__Instructions for the task__: Using the records below, repeat exactly the lines from the one holding "b0 && cont b1))" through the one holding "dict V) : bool", both ends included, and no others.

[Collected data entries]
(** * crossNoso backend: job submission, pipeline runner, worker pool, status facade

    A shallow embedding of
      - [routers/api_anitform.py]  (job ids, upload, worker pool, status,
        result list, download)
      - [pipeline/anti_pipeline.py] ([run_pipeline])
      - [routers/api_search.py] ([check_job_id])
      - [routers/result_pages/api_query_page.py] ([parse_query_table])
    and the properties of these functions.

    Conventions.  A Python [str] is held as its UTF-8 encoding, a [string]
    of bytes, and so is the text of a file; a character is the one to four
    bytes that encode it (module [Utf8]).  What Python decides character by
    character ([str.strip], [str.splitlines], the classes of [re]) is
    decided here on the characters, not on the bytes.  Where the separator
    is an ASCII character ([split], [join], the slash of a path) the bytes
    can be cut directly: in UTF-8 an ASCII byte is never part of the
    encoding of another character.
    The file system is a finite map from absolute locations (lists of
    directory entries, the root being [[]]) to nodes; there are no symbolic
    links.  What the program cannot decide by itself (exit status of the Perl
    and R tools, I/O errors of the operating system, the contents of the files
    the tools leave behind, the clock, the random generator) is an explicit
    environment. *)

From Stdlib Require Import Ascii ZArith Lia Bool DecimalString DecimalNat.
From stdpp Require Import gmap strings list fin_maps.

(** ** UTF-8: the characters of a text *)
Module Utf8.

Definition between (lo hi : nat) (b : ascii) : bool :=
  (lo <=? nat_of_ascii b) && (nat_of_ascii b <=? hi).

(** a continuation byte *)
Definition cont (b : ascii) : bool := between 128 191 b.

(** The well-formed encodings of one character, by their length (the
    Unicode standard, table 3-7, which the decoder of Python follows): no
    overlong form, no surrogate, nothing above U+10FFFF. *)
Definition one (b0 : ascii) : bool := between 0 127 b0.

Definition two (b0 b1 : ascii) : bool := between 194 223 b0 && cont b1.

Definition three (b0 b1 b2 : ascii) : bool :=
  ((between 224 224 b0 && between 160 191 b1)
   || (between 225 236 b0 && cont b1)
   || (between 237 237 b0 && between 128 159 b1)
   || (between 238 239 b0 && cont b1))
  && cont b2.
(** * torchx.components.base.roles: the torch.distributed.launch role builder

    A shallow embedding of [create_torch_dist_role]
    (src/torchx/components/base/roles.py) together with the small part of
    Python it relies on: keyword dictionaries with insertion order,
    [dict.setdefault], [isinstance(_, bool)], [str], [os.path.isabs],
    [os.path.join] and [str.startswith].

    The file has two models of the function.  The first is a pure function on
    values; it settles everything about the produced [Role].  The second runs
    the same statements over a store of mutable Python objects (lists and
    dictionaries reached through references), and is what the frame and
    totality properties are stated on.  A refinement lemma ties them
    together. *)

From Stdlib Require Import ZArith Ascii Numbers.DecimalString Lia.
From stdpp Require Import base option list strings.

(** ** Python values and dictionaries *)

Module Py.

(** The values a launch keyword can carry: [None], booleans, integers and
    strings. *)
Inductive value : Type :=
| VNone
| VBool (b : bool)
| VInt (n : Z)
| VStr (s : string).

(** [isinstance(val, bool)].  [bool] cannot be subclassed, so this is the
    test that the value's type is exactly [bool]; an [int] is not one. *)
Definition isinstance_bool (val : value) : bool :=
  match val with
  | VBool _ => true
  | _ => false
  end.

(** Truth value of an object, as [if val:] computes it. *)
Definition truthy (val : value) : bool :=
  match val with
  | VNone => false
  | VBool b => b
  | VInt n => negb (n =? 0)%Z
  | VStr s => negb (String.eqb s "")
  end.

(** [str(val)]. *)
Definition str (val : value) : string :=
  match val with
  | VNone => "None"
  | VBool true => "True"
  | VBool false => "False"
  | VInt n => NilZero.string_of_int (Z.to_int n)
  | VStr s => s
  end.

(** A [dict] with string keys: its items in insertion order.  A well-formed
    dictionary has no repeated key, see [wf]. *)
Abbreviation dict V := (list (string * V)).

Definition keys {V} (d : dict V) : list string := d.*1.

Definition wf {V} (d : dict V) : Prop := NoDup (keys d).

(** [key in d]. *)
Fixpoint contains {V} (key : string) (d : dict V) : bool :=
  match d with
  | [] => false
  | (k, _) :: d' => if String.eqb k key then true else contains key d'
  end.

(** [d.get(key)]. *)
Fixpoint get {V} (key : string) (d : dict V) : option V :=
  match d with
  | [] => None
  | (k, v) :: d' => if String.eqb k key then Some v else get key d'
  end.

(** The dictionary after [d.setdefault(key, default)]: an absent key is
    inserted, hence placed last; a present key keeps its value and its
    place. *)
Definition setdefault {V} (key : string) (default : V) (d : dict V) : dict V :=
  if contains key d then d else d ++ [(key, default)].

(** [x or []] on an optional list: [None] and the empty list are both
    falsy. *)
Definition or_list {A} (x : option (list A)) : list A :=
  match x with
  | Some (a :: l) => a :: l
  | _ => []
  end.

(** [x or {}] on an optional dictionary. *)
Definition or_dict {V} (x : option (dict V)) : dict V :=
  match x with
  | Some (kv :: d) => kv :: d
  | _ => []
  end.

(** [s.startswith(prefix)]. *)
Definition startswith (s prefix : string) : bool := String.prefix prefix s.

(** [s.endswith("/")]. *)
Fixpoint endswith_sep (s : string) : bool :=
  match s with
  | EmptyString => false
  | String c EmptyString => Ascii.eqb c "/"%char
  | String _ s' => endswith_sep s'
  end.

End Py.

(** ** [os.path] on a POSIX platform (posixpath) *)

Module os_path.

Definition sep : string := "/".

__Result for this exercise__:
   || (between 238 239 b0 && cont b1))
  && cont b2.
(** * torchx.components.base.roles: the torch.distributed.launch role builder

    A shallow embedding of [create_torch_dist_role]
    (src/torchx/components/base/roles.py) together with the small part of
    Python it relies on: keyword dictionaries with insertion order,
    [dict.setdefault], [isinstance(_, bool)], [str], [os.path.isabs],
    [os.path.join] and [str.startswith].

    The file has two models of the function.  The first is a pure function on
    values; it settles everything about the produced [Role].  The second runs
    the same statements over a store of mutable Python objects (lists and
    dictionaries reached through references), and is what the frame and
    totality properties are stated on.  A refinement lemma ties them
    together. *)

From Stdlib Require Import ZArith Ascii Numbers.DecimalString Lia.
From stdpp Require Import base option list strings.

(** ** Python values and dictionaries *)

Module Py.

(** The values a launch keyword can carry: [None], booleans, integers and
    strings. *)
Inductive value : Type :=
| VNone
| VBool (b : bool)
| VInt (n : Z)
| VStr (s : string).

(** [isinstance(val, bool)].  [bool] cannot be subclassed, so this is the
    test that the value's type is exactly [bool]; an [int] is not one. *)
Definition isinstance_bool (val : value) : bool :=
  match val with
  | VBool _ => true
  | _ => false
  end.

(** Truth value of an object, as [if val:] computes it. *)
Definition truthy (val : value) : bool :=
  match val with
  | VNone => false
  | VBool b => b
  | VInt n => negb (n =? 0)%Z
  | VStr s => negb (String.eqb s "")
  end.

(** [str(val)]. *)
Definition str (val : value) : string :=
  match val with
  | VNone => "None"
  | VBool true => "True"
  | VBool false => "False"
  | VInt n => NilZero.string_of_int (Z.to_int n)
  | VStr s => s
  end.

(** A [dict] with string keys: its items in insertion order.  A well-formed
    dictionary has no repeated key, see [wf]. *)
Abbreviation dict V := (list (string * V)).

Definition keys {V} (d : dict V) : list string := d.*1.

Definition wf {V} (d : dict V) : Prop := NoDup (keys d).

(** [key in d]. *)
Fixpoint contains {V} (key : string) (d : dict V) : bool :=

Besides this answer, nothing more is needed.